Per queste peculiarità le cellule staminali sono state candidate da anni a diventare i "pezzi di ricambio" ideali per riparare gli organi danneggiati dall'una o dall'altra malattia. Tranne poche eccezioni, la maggior parte degli studi a questo riguardo sono però ancora in fase del tutto sperimentale, e occorre guardarsi dalle offerte di cure miracolose veicolate per lo più da siti web e spesso praticate in Paesi asiatici o in via di sviluppo. Negli ultimi anni in Italia il gruppo coordinato da Michele De Luca all'Università di Modena e Reggio Emilia ha però ottenuto risultati all'avanguardia nel mondo per la riparazione della cute e delle cornee danneggiate per le quali non è applicabile il trapianto. È invece già una realtà da diversi anni l'uso del trapianto di cellule staminali per curare linfomi, leucemie o altri tumori.

Le prospettive di ricerca sul ruolo delle cellule staminali nel cancro sono ampie. In molti tipi di tumore è stato dimostrato che il loro numero determina l'aggressività della malattia: con questa informazione si potranno quindi indirizzare meglio la diagnosi e la terapia.
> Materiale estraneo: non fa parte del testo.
Lemma dedup_step seen selected i :
  dedup_inv seen selected →
  dedup_inv (seen ++ [i])
    (match selected !! collector i with
     | Some existing => if negb (prefers_candidate i existing) then selected
                        else <[collector i := i]> selected
     | None => <[collector i := i]> selected
     end).
Proof.
  intros [Hsome Hsel]. unfold prefers_candidate.
  assert (∀ old, (∀ x, selected !! collector i = Some x →
      leb (candidate_rank i) (candidate_rank x) = true) →
    old = selected → dedup_inv (seen ++ [i]) (<[collector i := i]> old)) as Hins.
  { intros old Hle ->. split.
    - intros j Hj. rewrite lookup_insert_is_Some'. apply elem_of_app in Hj as [Hj|Hj].
      + right. by apply Hsome.
      + left. by apply list_elem_of_singleton in Hj as ->.
    - intros k x [[<- <-]|[Hne Hx]]%lookup_insert_Some.
      + split_and!; [done|set_solver|]. intros j Hj Hc. apply elem_of_app in Hj as [Hj|Hj].
        * destruct (Hsome j Hj) as [x Hx]. rewrite Hc in Hx.
          destruct (Hsel _ _ Hx) as (_ & _ & Hmin).
          eapply leb_trans; [by apply Hle|by apply Hmin].
        * apply list_elem_of_singleton in Hj as ->. apply leb_refl.
      + destruct (Hsel _ _ Hx) as (Hc & Hin & Hmin). split_and!; [done|set_solver|].
        intros j Hj Hcj. apply elem_of_app in Hj as [Hj|Hj]; [by apply Hmin|].
        apply list_elem_of_singleton in Hj as ->. congruence. }
  destruct (selected !! collector i) as [x|] eqn:Hx; [|by apply Hins].
  destruct (ltb (candidate_rank i) (candidate_rank x)) eqn:Hlt; simpl.
  - apply Hins; [|done]. intros x' [= <-]. by apply ltb_spec in Hlt as [? _].
  - rewrite ltb_leb in Hlt. apply negb_false_iff in Hlt. split.
    + intros j Hj. apply elem_of_app in Hj as [Hj|Hj]; [by apply Hsome|].
      apply list_elem_of_singleton in Hj as ->. by rewrite Hx.
    + intros k y Hy. destruct (Hsel _ _ Hy) as (Hc & Hin & Hmin). split_and!; [done|set_solver|].
      intros j Hj Hcj. apply elem_of_app in Hj as [Hj|Hj]; [by apply Hmin|].
      apply list_elem_of_singleton in Hj as ->. rewrite Hcj in Hx. by simplify_eq.
Qed.

Lemma dedup_loop_inv inputs seen selected :
  dedup_inv seen selected → dedup_inv (seen ++ inputs) (dedup_loop inputs selected).
Proof.
  revert seen selected. induction inputs as [|i inputs IH]; intros seen selected Hinv; simpl.
  { by rewrite app_nil_r. }
  apply dedup_step with (i := i) in Hinv. rewrite (cons_middle i seen inputs), (assoc_L (++)).
  destruct (selected !! collector i) as [x|]; [|by apply IH].
  destruct (negb _); by apply IH.
Qed.

Lemma StronglySorted_values (l : list (NodeId * AggregateInput)) :
  StronglySorted (λ a b, leb a.1 b.1 = true) l →
  (∀ kv, kv ∈ l → collector kv.2 = kv.1) →
  StronglySorted (λ a b, leb (collector a) (collector b) = true) (snd <$> l).
Proof.
  induction l as [|kv l IH]; intros Hs Hc; [constructor|].
  apply StronglySorted_inv in Hs as [Hs Hall]. rewrite fmap_cons. constructor.
  - apply IH; [done|]. set_solver.
  - apply Forall_fmap, Forall_forall. intros y Hy. rewrite Forall_forall in Hall.
    simpl. rewrite (Hc y), (Hc kv) by set_solver. by apply Hall.
Qed.

Lemma dedup_out_inv inputs : dedup_inv inputs (dedup_loop inputs ∅).
Proof. apply (dedup_loop_inv inputs []). split; [set_solver|done]. Qed.

Lemma elem_of_dedup inputs x :
  x ∈ deduplicate_by_collector inputs ↔ ∃ k, dedup_loop inputs ∅ !! k = Some x.
Proof.
  unfold deduplicate_by_collector, bt_values. rewrite list_elem_of_fmap. split.
  - intros ([k y] & -> & Hk). exists k. by rewrite elem_of_bt_iter in Hk.
  - intros [k Hk]. exists (k, x). by rewrite elem_of_bt_iter.
Qed.

Lemma dedup_subset inputs x : x ∈ deduplicate_by_collector inputs → x ∈ inputs.
Proof. intros [k Hk]%elem_of_dedup. by destruct (proj2 (dedup_out_inv inputs) _ _ Hk) as (_ & ? & _). Qed.

Lemma dedup_keys inputs :
  (λ i, collector i) <$> deduplicate_by_collector inputs = bt_keys (dedup_loop inputs ∅).
Proof.
  unfold deduplicate_by_collector, bt_values, bt_keys. rewrite <- list_fmap_compose.
  apply list_fmap_ext. intros j [k x] Hj. simpl.
  apply list_elem_of_lookup_2, elem_of_bt_iter in Hj.
  by destruct (proj2 (dedup_out_inv inputs) _ _ Hj) as [? _].
Qed.

(** Deduplication keeps exactly one observation per collector, all of them
    collectors of the input, and for each the one of least rank (earliest, then by
    count, hashes and signature), in ascending order of collector. *)
Theorem dedup_one_per_collector inputs :
  let out := deduplicate_by_collector inputs in
  NoDup ((λ i, collector i) <$> out) ∧
  StronglySorted (λ a b, leb (collector a) (collector b) = true) out ∧
  (∀ i, i ∈ inputs → ∃ x, x ∈ out ∧ collector x = collector i) ∧
  (∀ x, x ∈ out → x ∈ inputs ∧
    ∀ i, i ∈ inputs → collector i = collector x →
      leb (candidate_rank x) (candidate_rank i) = true).
Proof.
  destruct (dedup_out_inv inputs) as [Hsome Hsel]. split_and!.
  - rewrite dedup_keys. apply NoDup_bt_keys.
  - apply StronglySorted_values; [apply sort_by_key_sorted|].
    intros [k x] Hk%elem_of_bt_iter. by destruct (Hsel _ _ Hk) as [? _].
  - intros i Hi. destruct (Hsome i Hi) as [x Hx]. exists x.
    split; [apply elem_of_dedup; by eexists|]. by destruct (Hsel _ _ Hx) as [? _].
  - intros x [k Hk]%elem_of_dedup. destruct (Hsel _ _ Hk) as (Hc & Hin & Hmin). split; [done|].
    intros i Hi Hci. apply Hmin; [done|congruence].
Qed.

(** ** Trimming *)

Lemma trimmed_rank_players a b :
  leb (trimmed_rank a) (trimmed_rank b) = true → players a <= players b.
Proof.
  unfold trimmed_rank. intros Hle. by do 4 apply leb_fst in Hle; apply Z_leb_le.
Qed.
Altri ricercatori le utilizzano per riprodurre in laboratorio il tumore e sperimentare l'efficacia delle diverse cure. Altri ancora sperano di modificarle geneticamente per distruggere il tumore dall'interno. Inoltre sembra ormai chiaro che siano le staminali a dare origine, spesso a distanza di anni, alle recidive che possono colpire un paziente in cui il cancro, in un primo momento, sembrava del tutto estirpato.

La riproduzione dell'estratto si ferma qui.